Le film n’est jamais aussi efficace que lorsqu’il est le reflet de son personnage titre, dans une dynamique proprement zeligienne : il passe alors d’un genre à un autre avec virtuosité, proposant un feu roulant de sous-intrigues qui auraient pu — dans certains cas, à tout le moins — engendrer des longs métrages autonomes. Le docteur Fletcher n’arrivera d’ailleurs à percer la carapace de son patient qu’en lui empruntant sa propre stratégie, mêlant les fausses confidences et des questions inspirées par ce que Zelig lui a déjà raconté ; Fletcher voulant révéler le véritable Zelig sera elle aussi révélée par son étrange interlocuteur, dont la passivité active provoque chez elle des prises de conscience inattendues. Si la personnalité de Fletcher est moins complexe que celle de Zelig, elle n’est pas aussi simple qu’elle en a l’air : en témoigne un échange entre sa mère et un journaliste enthousiaste qui espère ardemment trouver chez les Fletcher une parfaite histoire américaine (suivant le modèle éprouvé «
rags to riches »), mais que la mère désamorce à coups de commentaires démystifiants.
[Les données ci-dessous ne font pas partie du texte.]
(** C4, as stated, fails: with no history and the message "OK", a
    conversation that has a ticket in the table is answered "acknowledged",
    not "awaiting_complaint". *)
Lemma ok_without_history_with_a_ticket :
  Database.get_ticket_by_thread (backend failing_env) [sample_ticket] "thread_1"
  = Some sample_ticket
  /\ exists r,
      outcome (process_message failing_env [sample_ticket] "OK" "thread_1" []) = Ret r
      /\ TrustCall.status r = "acknowledged"
      /\ TrustCall.status r <> "awaiting_complaint".
Proof.
  split; [reflexivity|].
  eexists. split; [vm_compute; reflexivity|]. split; [reflexivity|discriminate].
Qed.

(** C4, amended.  A message whose trimmed, lower-cased text is one of the
    trivial acknowledgments is answered by the gate, with no call of the
    model and no store write: with status "acknowledged" and the ticket's
    id when a ticket is found for the conversation, and with status
    "awaiting_complaint" otherwise.  In particular, with no history and the
    message "OK" the model is never called, and the status is
    "awaiting_complaint" when no ticket is found for the conversation. *)
Theorem trivial_message_fast_path :
  (forall env db message thread history,
      strip (lower message) ∈ trivial_messages ->
      port_calls (process_message env db message thread history) = []
      /\ store (process_message env db message thread history) = db
      /\ exists r,
          outcome (process_message env db message thread history) = Ret r
          /\ match Database.get_ticket_by_thread (backend env) db thread with
             | Some t =>
                 TrustCall.status r = "acknowledged"
                 /\ TrustCall.ticket_id r = Some (Database.ticket_id t)
             | None =>
                 TrustCall.status r = "awaiting_complaint"
                 /\ TrustCall.ticket_id r = None
             end)
  /\ (forall env db thread,
         port_calls (process_message env db "OK" thread []) = []
         /\ (Database.get_ticket_by_thread (backend env) db thread = None ->
             exists r,
               outcome (process_message env db "OK" thread []) = Ret r
               /\ TrustCall.status r = "awaiting_complaint")).
Proof.
  split.
  - intros env db message thread history Htriv.
    apply trivial_fast_path. unfold is_trivial. by apply bool_decide_eq_true_2.
  - intros env db thread.
    destruct (trivial_fast_path env db "OK" thread [] eq_refl)
      as (Hcalls & _ & r & Hr & Hcase).
    split; [exact Hcalls|]. intros Hget. rewrite Hget in Hcase.
    exists r. split; [exact Hr|]. by destruct Hcase.
Qed.

Lemma trivial_message_fast_path_witness :
  (port_calls (process_message failing_env [sample_ticket] "  Thanks " "thread_1"
                 eleven_exchanges) = []
   /\ store (process_message failing_env [sample_ticket] "  Thanks " "thread_1"
               eleven_exchanges) = [sample_ticket]
   /\ exists r,
       outcome (process_message failing_env [sample_ticket] "  Thanks " "thread_1"
                  eleven_exchanges) = Ret r
       /\ match Database.get_ticket_by_thread (backend failing_env) [sample_ticket]
                  "thread_1" with
          | Some t =>
              TrustCall.status r = "acknowledged"
              /\ TrustCall.ticket_id r = Some (Database.ticket_id t)
          | None =>
              TrustCall.status r = "awaiting_complaint"
              /\ TrustCall.ticket_id r = None
          end)
  /\ exists r,
      outcome (process_message failing_env [sample_ticket] "OK" "thread_8" []) = Ret r
      /\ TrustCall.status r = "awaiting_complaint".
Proof.
  split.
  - apply (proj1 trivial_message_fast_path failing_env [sample_ticket] "  Thanks "
             "thread_1" eleven_exchanges).
    vm_compute. reflexivity.
  - apply (proj2 trivial_message_fast_path failing_env [sample_ticket] "thread_8").
    reflexivity.
Defined.

(** The test of the specification: no history, the message "OK". *)
Example ok_on_a_fresh_conversation :
  process_message failing_env [] "OK" "thread_1" []
  = {| outcome := Ret {| TrustCall.response :=
                           "How can I help you with your flight complaint today?";
                         TrustCall.status := "awaiting_complaint";
                         TrustCall.ticket_id := None;
                         TrustCall.missing_fields := None |};
       store := [];
       port_calls := [] |}.
Proof. vm_compute. reflexivity. Qed.

End Gate.

(** ** The threshold rule behind the endpoint *)

Section Reach.
Import Py TrustCall Api.

(** Exchanges as pairs of a user message and the reply to it. *)
Definition turns_of (ps : list (string * string)) : list Turn :=
  flat_map (fun p => [user_turn (fst p); assistant_turn (snd p)]) ps.

Lemma turns_of_app ps qs : turns_of (ps ++ qs) = (turns_of ps ++ turns_of qs)%list.
Proof. unfold turns_of. apply flat_map_app. Qed.

Lemma turns_of_length ps : length (turns_of ps) = 2 * length ps.
Proof.
  induction ps as [|p ps IH]; [done|].
  change (turns_of (p :: ps))
    with (user_turn (fst p) :: assistant_turn (snd p) :: turns_of ps).
  cbn [length]. lia.
Qed.

Lemma turns_of_message_count ps : message_count (turns_of ps) = length ps.
Proof.
  unfold message_count. induction ps as [|p ps IH]; [done|].
  change (turns_of (p :: ps))
    with (user_turn (fst p) :: assistant_turn (snd p) :: turns_of ps).
  cbn [List.filter].
  change (is_user (user_turn (fst p))) with true.
  change (is_user (assistant_turn (snd p))) with false.
  cbn [length]. by rewrite IH.
Qed.

Lemma turns_of_drop k ps : drop (2 * k) (turns_of ps) = turns_of (drop k ps).
Proof.
  revert ps. induction k as [|k IH]; intros ps; [done|].
  destruct ps as [|p ps]; [done|].
  replace (2 * S k) with (S (S (2 * k))) by lia.
  change (turns_of (p :: ps))
    with (user_turn (fst p) :: assistant_turn (snd p) :: turns_of ps).
  cbn [drop]. apply IH.
Qed.

Lemma transcript_turns_of calls : forall srv thread,
  exists ps, transcript srv calls thread = turns_of ps.
Proof.
  induction calls as [|c rest IH]; intros srv thread; [by exists []|].
  destruct (IH (snd (process_complaint srv c)) thread) as [ps Hps].
  cbn [transcript]. rewrite Hps.
  destruct (fst (process_complaint srv c)) as [e|r]; [by exists ps|].
  destruct (String.eqb _ _); [|by exists ps].
  exists ((message (request c), response r) :: ps). reflexivity.
Qed.

(** The memory holds whole exchanges, ten at most: behind the endpoint the
    history handed to [process_message] never has more than ten user
    turns, so the threshold rule of the gate, which asks for more than ten,
    does not apply there. *)
Remark endpoint_history_user_turns (tickets : list Database.Ticket)
    (calls : list Call) (thread : string) :
  let start := {| db := tickets; conversation_store := ∅ |} in
  message_count (history_of (serve start calls) thread) <= 10
  /\ Nat.ltb 10 (message_count (history_of (serve start calls) thread)) = false.
Proof.
  intros start.
  assert (H : message_count (history_of (serve start calls) thread) <= 10).
  { rewrite serve_history by (unfold history_of, start; cbn; rewrite lookup_empty; cbn; lia).
    replace (history_of start thread) with (@nil Turn)
      by (unfold history_of, start; cbn; by rewrite lookup_empty).
    cbn [app]. destruct (transcript_turns_of calls start thread) as [ps ->].
    unfold slice_last. rewrite turns_of_length.
    replace (2 * length ps - 20) with (2 * (length ps - 10)) by lia.
    rewrite turns_of_drop, turns_of_message_count, length_drop. lia. }
  split; [exact H|]. apply Nat.ltb_ge. lia.
Qed.

End Reach.

(** ** Scenarios on the TrustCall processor and the endpoint *)

Section Scenarios.
Import Py TrustCall Api.

Definition john : PassengerInfoSchema :=
  {| name := Some "John Doe"; email := Some "john@example.com"; phone := None;
     flight_number := Some "AA123"; booking_reference := None |}.

(** A model that asks for a ticket to be created. *)
Definition creating_env (be : Database.Backend) : Env :=
  {| backend := working_backend;
     backend_at_write := be;
     clock := late_evening;
     uuid := sample_uuid;
     llm := fun _ =>
       Ret {| situation_summary := "Lost luggage on AA123";
              has_complaint := true;
              is_trivial_response := false;
              extracted_info := john;
              action := create_ticket
                          {| ca_passenger_info := john;
                             ca_complaint := "Flight AA123 lost my luggage!";
                             ca_priority := Models.HIGH;
                             ca_category := Models.BAGGAGE |} |} |}.

(** A model that asks for the phone number to be added to a ticket. *)
Definition updating_env (be : Database.Backend) : Env :=
  {| backend := working_backend;
     backend_at_write := be;
     clock := late_evening;
     uuid := sample_uuid;
     llm := fun _ =>
       Ret {| situation_summary := "Passenger adds a phone number";
              has_complaint := true;
              is_trivial_response := false;
              extracted_info := john;
              action := update_ticket
                          {| ua_ticket_id := "TCK-20240101-0A1B2C";
                             ua_passenger_phone := Some "+1 555 0100";
                             ua_passenger_email := None;
                             ua_flight_number := None;
                             ua_complaint_update := None;
                             ua_corrections := None |} |} |}.

(** One complete message creates one ticket. *)
Example single_turn_ticket_creation :
  let run := process_message (creating_env working_backend) []
               "I am John Doe, john@example.com. Flight AA123 lost my luggage!"
               "test_001" [] in
  (TrustCall.status <$> match outcome run with Ret r => Some r | Raise _ => None end)
    = Some "ticket_created"
  /\ (TrustCall.ticket_id <$> match outcome run with Ret r => Some r | Raise _ => None end)
     = Some (Some "TCK-20240102-0A1B2C")
  /\ (Database.ticket_id <$> store run) = ["TCK-20240102-0A1B2C"]
  /\ (Database.thread_id <$> store run) = [Some "test_001"]
  /\ length (port_calls run) = 1.
Proof. vm_compute. repeat split. Qed.

(** A second ticket for the same conversation is refused by the table's
    uniqueness constraint; this processor reports it as "error". *)
Example second_ticket_for_a_conversation :
  let first := process_message (creating_env working_backend) []
                 "I am John Doe, john@example.com. Flight AA123 lost my luggage!"
                 "test_001" [] in
  let second := process_message (creating_env working_backend) (store first)
                  "My luggage is still missing, please open a case"
                  "test_001" [] in
  (TrustCall.status <$> match outcome second with Ret r => Some r | Raise _ => None end)
    = Some "error"
  /\ store second = store first.
Proof. vm_compute. repeat split. Qed.

(** On this processor a failed write is reported otherwise than by the
    Execute stage: a failed create as "error", and a failed update not at
    all, the status being "ticket_updated" while the table is what it was. *)
Example trustcall_create_failure_is_an_error :
  let run := process_message (creating_env unreachable_backend) []
               "I am John Doe, john@example.com. Flight AA123 lost my luggage!"
               "test_001" [] in
  store run = []
  /\ (TrustCall.status <$> match outcome run with Ret r => Some r | Raise _ => None end)
     = Some "error".
Proof. vm_compute. repeat split. Qed.

Example trustcall_update_failure_is_not_reported :
  let run := process_message (updating_env unreachable_backend) [sample_ticket]
               "You can reach me at +1 555 0100" "thread_1" [] in
  store run = [sample_ticket]
  /\ (TrustCall.status <$> match outcome run with Ret r => Some r | Raise _ => None end)
     = Some "ticket_updated".
Proof. vm_compute. repeat split. Qed.

Example trustcall_update :
  let run := process_message (updating_env working_backend) [sample_ticket]
               "You can reach me at +1 555 0100" "thread_1" [] in
  (Database.passenger_phone <$> store run) = [Some "+1 555 0100"]
  /\ (Database.updated_at <$> store run) = [1704151800%Z]
  /\ (TrustCall.status <$> match outcome run with Ret r => Some r | Raise _ => None end)
     = Some "ticket_updated".
Proof. vm_compute. repeat split. Qed.

End Scenarios.

(** ** The outcome of a store write, as both processors report it (C5) *)

Section ExecuteTags.
Import Py Database.






End ExecuteTags.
Cette scène amusante montre à quel point Woody Allen a trouvé en Zelig un dispositif astucieux pour exprimer l’exil et le choc des points de vue. Le cinéaste a toutefois injecté un peu d’ordre dans son chaos. Certes, l’identité de Zelig est fluide, mais Allen en accentue néanmoins la judéité par divers moyens : en sollicitant notamment Saul Bellow parmi les « experts » interrogés comme dans un documentaire ; en plongeant Zelig — onze ans avant
Forrest Gump (1994) — dans des situations historiquement chargées (il devient non seulement un rabbin, mais aussi un nazi, et c’est lors d’un ralliement que le docteur Fletcher le retrouvera après une longue éclipse). D’autre part, la psychanalyse joue un rôle privilégié dans la gamme des grilles de lecture proposées dans le film, bien qu’il s’agisse d’une approche déphasée, récurrente chez Allen. La thérapie menée par le docteur Fletcher prend de plus en plus de place dans la trame narrative, qui se transforme progressivement en une histoire d’amour nettement moins intéressante que la déclinaison virtuose des nombreuses personnalités de Zelig, dans la première partie ; cette ultime portion du film s’approche dangereusement du
Changing Man parodique. Mais c’est une autre manière pour Allen d’interroger la très mince frontière entre le vrai et le faux, l’authenticité et le conformisme. Renouant avec le jeu des représentations de
Play It Again, Sam (1972), le film annonce en outre
The Purple Rose of Cairo (1985) ; le substrat de Leonard Zelig, s’il en a un, ne serait-il pas celui d’être un personnage typique de Woody Allen ?
[1] Rappelons que lefilm paraît dans la foulée de travaux marquants en sémiologie, dont ceux de Roland Barthes et Umberto Eco, qui traquent les signes jusque dans la culture environnante (Eco a notamment consacré un texte phare à
Casablanca [1943], référence intertextuelle cruciale du
Play It Again, Sam [1972] scénarisé et joué par Woody Allen). La structure même de
Zelig insère le film dans la vie intellectuelle de son temps en sollicitant les avis d’intervenants-experts comme Bruno Bettelheim et Susan Sontag sur Zelig (une structure que Jonathan Rosenbaum a comparée à celle de
Reds [1981] de Warren Beatty, qui alterne les témoignages [authentiques, cette fois] et les scènes dramatiques).